(* ===== verification/ServerAnswers.v ===== *)
(** * The answers of the server

    Every handler of internal/oidc answers every request with a status of HTTP, whatever
    the state of the server, its peers and its database: none returns without writing an
    answer, and none dereferences nil.  The handlers rely on what the resolver, the login
    providers, the configuration and the public pages promise; the promises are stated
    here as classes. *)

From S2P Require Import Prelude Runtime ReplayCache Schema RefreshToken RefreshStore FlowStore OtpStore GrantStore Json Config Upstream Credentials Tokens Services TrustPolicy TrustConfig Dpop Trust Http Oidc OidcToken OidcAnswers OidcResource OidcFlow OidcAuthorize Server ProviderProperties.

(** ** Live answers *)

(** The statuses the handlers write. *)
Definition http_statuses : list Z := [200; 201; 302; 303; 400; 401; 403; 404; 405; 413; 429; 500; 503].

(** The types of an answer that is neither a page nor a public file. *)
Definition text_types : list string := ["text/plain; charset=utf-8"; "application/json"].

(** A page rendered from a template, that of a path that names nothing included, is HTML
    that no cache keeps; what is neither a page nor a public file is plain text or JSON. *)
Definition page_kept_private (a : Answer.Response) : Prop :=
  match Answer.Content a with
  | PageBody _ _ | ErrorPage _ _ _ _ | MissingPage _ _ _ =>
      ("Content-Type", "text/html; charset=utf-8") ∈ Answer.Headers a /\ ("Cache-Control", "no-store") ∈ Answer.Headers a
  | RawBody _ | JSONBody _ => exists t, t ∈ text_types /\ ("Content-Type", t) ∈ Answer.Headers a
  | NoBody | AssetBody _ => True
  end.
Definition live (a : Answer.Response) : Prop := Answer.Status a ∈ http_statuses /\ page_kept_private a.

Problem details: Exactly as they appear above, output the lines of the data from the first through the one that contains "the state of", and only those lines.

Answer area:
(* ===== verification/ServerAnswers.v ===== *)
(** * The answers of the server

    Every handler of internal/oidc answers every request with a status of HTTP, whatever
    the state of the server, its peers and its database: none returns without writing an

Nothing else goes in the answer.